### ASSIGNMENT
Only the lines with "webm" in the entries below belong in the answer; please copy them.

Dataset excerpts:
-- Opening Marker --

(** [uploadToDriveResumable]: create the file, make it public, read it back. *)
Definition uploadToDriveResumable (o : Oracle) (fileBuffer : list byte)
    (fileName mimeType folderId : string) : M UploadResult :=
  await fid := drive_files_create o fileName folderId mimeType fileBuffer in
  exec drive_permissions_create o fid then
  await info_id := drive_files_get o fid in
  ret (mkUploadResult info_id).

(** [generateSignedUploadUrl]: the path in the bucket. *)
Definition upload_path (recordingId : string) : string :=
  "uploads/" +:+ recordingId +:+ ".webm".

(** [file.download()] of GCS: throws when there is no such object. *)
Definition gcs_download (path : string) : M (list byte) :=
  await w := get_world in
  match bucket w !! path with
  | Some buffer => ret buffer
  | None => throw "No such object"
  end.

Definition gcs_delete (o : Oracle) (path : string) : M unit :=
  if gcs_delete_ok o
  then modify (fun w => set_bucket (delete path (bucket w)) w)
  else throw "GCS delete failed".

(** [transferFromGcsToDrive]: download, create, make public, read back, then
    delete the holding object, best effort. *)
Definition transferFromGcsToDrive (o : Oracle) (path fileName folderId : string)
  : M UploadResult :=
  await buffer := gcs_download path in
  await fid := drive_files_create o fileName folderId "video/webm" buffer in
  exec drive_permissions_create o fid then
  await info_id := drive_files_get o fid in
  exec try_catch (gcs_delete o path) (fun _ => ret tt) then
  ret (mkUploadResult info_id).

(** [checkGcsFile]. *)
Definition checkGcsFile (path : string) : M bool :=
  await w := get_world in
  ret (match bucket w !! path with Some _ => true | None => false end).

(** [deleteFromDrive]. *)
Definition deleteFromDrive (drive_ok : bool) (fid : string) : M unit :=
  if drive_ok
  then modify (fun w =>
         set_drive (filter (fun f => f_id f <> fid) (drive w)) w)
  else throw "Drive files.delete failed".

(** ** Handlers *)

(** JavaScript truthiness of a string, and of an optional string. *)
Definition truthy (s : string) : bool :=
  match s with EmptyString => false | String _ _ => true end.

Definition truthy_opt (s : option string) : bool :=
  match s with Some s => truthy s | None => false end.

Inductive Body : Type :=
| ErrorBody (message : string)
| UploadedBody (fid : string) (st : Status)
| StatusBody (st : Status) (fid : string)
| RecordingBody (r : option Recording)
| CreatedBody (r : Recording) (shareUrl uploadUrl : string) (transferUrl : option string)
| SuccessBody.

Record Response : Type := mkResponse { code : Z; body : Body }.

(** [NextResponse.json(body, { status })]. *)
Definition json (b : Body) (c : Z) : M Response := ret (mkResponse c b).

(** The character class [[a-zA-Z0-9]]. *)
Definition is_alnum (c : ascii) : bool :=
  let n := nat_of_ascii c in
  ((97 <=? n) && (n <=? 122) || (65 <=? n) && (n <=? 90)
   || (48 <=? n) && (n <=? 57))%nat.

(** [title.replace(/[^a-zA-Z0-9]/g, '_')]: the replacement is per character
    (per code unit in the source). *)
Fixpoint sanitize (s : string) : string :=
  match s with
  | EmptyString => EmptyString
  | String c rest => String (if is_alnum c then c else "_"%char) (sanitize rest)
  end.

(** The template string of [route.ts] line 60 and [transfer/route.ts] line 63. *)
Definition fileName (title k : string) : string :=
  sanitize title +:+ "_" +:+ k +:+ ".webm".

Definition settings_folder (s : option Settings) : string :=
  match s with Some s => settings_driveFolderId s | None => "" end.

(** [PUT] of [src/app/api/upload/[id]/route.ts], lines 15-102. *)
Definition PUT (o : Oracle) (k : string) (payload : list byte) : M Response :=
  try_catch
    (await recording := getRecording k in
     match recording with
     | None => json (ErrorBody "Recording not found") 404
     | Some recording =>
       await settings := getSettings in
       if negb (truthy (settings_folder settings)) then
         json (ErrorBody "Google Drive folder not configured. Please go to Settings and add your Drive folder.") 400
       else
         exec updateRecording k (with_status uploading no_updates) then
         let buffer := payload in
         if (length buffer =? 0)%nat then
           exec updateRecording k (with_status error no_updates) then
           json (ErrorBody "Empty video file received") 400
         else
           let name := fileName (title recording) k in
           await result := uploadToDriveResumable o buffer name "video/webm"
                             (settings_folder settings) in
           exec updateRecording k
                  (with_fileSize (Z.of_nat (length buffer))
                     (with_status ready
                        (with_driveFileId (fileId result) no_updates))) then
           json (UploadedBody (fileId result) ready) 200
     end)
    (fun message =>
       exec try_catch (updateRecording k (with_status error no_updates))
                      (fun _ => ret tt) then
       json (ErrorBody message) 500).

(** [GET] of the same file, lines 105-128: the status check. *)
Definition GET_status (k : string) : M Response :=
  try_catch
    (await recording := getRecording k in
     match recording with
     | None => json (ErrorBody "Recording not found") 404
     | Some recording =>
         json (StatusBody (status recording) (driveFileId recording)) 200
     end)
    (fun _ => json (ErrorBody "Failed to check status") 500).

-- Closing Marker --

### EXERCISE OUTPUT
  "uploads/" +:+ recordingId +:+ ".webm".
  await fid := drive_files_create o fileName folderId "video/webm" buffer in
  sanitize title +:+ "_" +:+ k +:+ ".webm".
           await result := uploadToDriveResumable o buffer name "video/webm"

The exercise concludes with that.